The Fourier transform in Lebesgue spaces
Erik Talvila
TL;DR
This work develops a robust distributional framework for the Fourier transform on all $L^p(\mathbb{R})$ spaces with $1\le p<\infty$ by representing the transform as the distributional derivative of a continuous primitive $\Psi_f$, and proving a sharp Hölder estimate $|\Psi_f(s)|\le C_q\|f\|_p|s|^{1/p}$. It defines Banach spaces $\mathcal{B}_p$ and $\mathcal{A}_p$ that are isometrically isomorphic to $L^p$, and realizes the Fourier transform as an isometric map $\mathcal{F}: L^p \to \mathcal{A}_p$ via $\hat{f}=\Psi_f'$, thereby enabling a norm-based inversion and exchange theory.
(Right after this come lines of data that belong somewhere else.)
(** ** Counting turns *)

Lemma sum_le (f g : Z -> Z) l : (forall j, j ∈ l -> f j <= g j) -> foldr Z.add 0 (f <$> l) <= foldr Z.add 0 (g <$> l).
Proof.
  induction l as [|j l IH]; intros Hle; [done|]. rewrite !fmap_cons. simpl. pose proof (Hle j ltac:(set_solver)).
  assert (foldr Z.add 0 (f <$> l) <= foldr Z.add 0 (g <$> l)) by (apply IH; set_solver). lia.
Qed.
Lemma sum_lt (f g : Z -> Z) l k : (forall j, j ∈ l -> f j <= g j) -> k ∈ l -> f k < g k -> foldr Z.add 0 (f <$> l) + 1 <= foldr Z.add 0 (g <$> l).
Proof.
  induction l as [|j l IH]; intros Hle Hk Hlt; [by apply elem_of_nil in Hk|]. rewrite !fmap_cons. simpl. pose proof (Hle j ltac:(set_solver)).
  apply elem_of_cons in Hk as [->|Hk].
  - pose proof (sum_le f g l ltac:(set_solver)). lia.
  - assert (foldr Z.add 0 (f <$> l) + 1 <= foldr Z.add 0 (g <$> l)) by (apply IH; [set_solver|done..]). lia.
Qed.
Lemma sum_count (f : Z -> Z) (b : Z) (p : Z -> bool) l : (forall j, f j <= if p j then b else 0) ->
  foldr Z.add 0 (f <$> l) <= b * Z.of_nat (length (filter (fun j => p j = true) l)).
Proof.
  intros Hf. induction l as [|j l IH]; [simpl; lia|]. specialize (Hf j). rewrite filter_cons, fmap_cons. cbn [foldr].
  destruct (p j); [rewrite decide_True by done|rewrite decide_False by done]; rewrite ?length_cons; lia.
Qed.
(** What the code does where C3 expects a notification: with identities
    in [uuid] form, the subscription of [subscribeToChats] passes no
    inserted message on, neither one sent by the subscriber nor one sent to
    the subscriber; the store of the client stays as it was. *)
Theorem subscribeToChats_delivers_nothing :
  forall (a : uuid) (st : useChatStore.State) (m : Chat.t),
    Sql.is_uuid a = true -> Sql.is_uuid (Chat.sender_id m) = true ->
    Realtime.delivers a (useChatStore.subscribeToChats a) m = false
    /\ useChatStore.on_insert a (useChatStore.subscribeToChats a) st m = st.
Proof.
  intros a st m Ha Hs.
  assert (Hd : Realtime.delivers a (useChatStore.subscribeToChats a) m
               = false).
  { rewrite subscribeToChats_delivers.
    destruct (String.eqb_spec (Chat.sender_id m)
                (a ++ ",receiver_id=eq." ++ a)) as [E|E];
      [|apply andb_false_r].
    exfalso. apply is_uuid_length in Ha, Hs.
    rewrite E, !length_append, Ha in Hs. cbn in Hs. lia. }
  split; [exact Hd|].
  unfold useChatStore.on_insert. now rewrite Hd.
Qed.

Lemma subscribeToChats_delivers_nothing_witness :
  Spec.involves Example.alice Example.M1 = true
  /\ Spec.involves Example.alice Example.M2 = true
  /\ useChatStore.on_insert Example.alice
       (useChatStore.subscribeToChats Example.alice)
       useChatStore.initial Example.M1 = useChatStore.initial
  /\ useChatStore.on_insert Example.alice
       (useChatStore.subscribeToChats Example.alice)
       useChatStore.initial Example.M2 = useChatStore.initial.
Proof.
  split; [reflexivity|]. split; [reflexivity|]. split.
  - exact (proj2 (subscribeToChats_delivers_nothing Example.alice
                    useChatStore.initial Example.M1 eq_refl eq_refl)).
  - exact (proj2 (subscribeToChats_delivers_nothing Example.alice
                    useChatStore.initial Example.M2 eq_refl eq_refl)).
Defined.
The paper establishes an exchange formula and norm-inversion using canonical summability kernels, and develops an integration theory and convolution results within the $\mathcal{A}_p$ framework. This approach extends Fourier-analytic tools beyond the traditional $L^1$–$L^\infty$ and Hausdorff–Young regimes, providing precise growth, regularity, and inversion properties for $L^p$ functions in a distributional setting.
Abstract
For each $f\in L^p({\mathbb R)}$ ($1\leq p<\infty$) it is shown that the Fourier transform is the distributional derivative of a Hölder continuous function. For each $p$ a norm is defined so that the space Fourier transforms is isometrically isomorphic to $L^p({\mathbb R)}$. There is an exchange theorem and inversion in norm.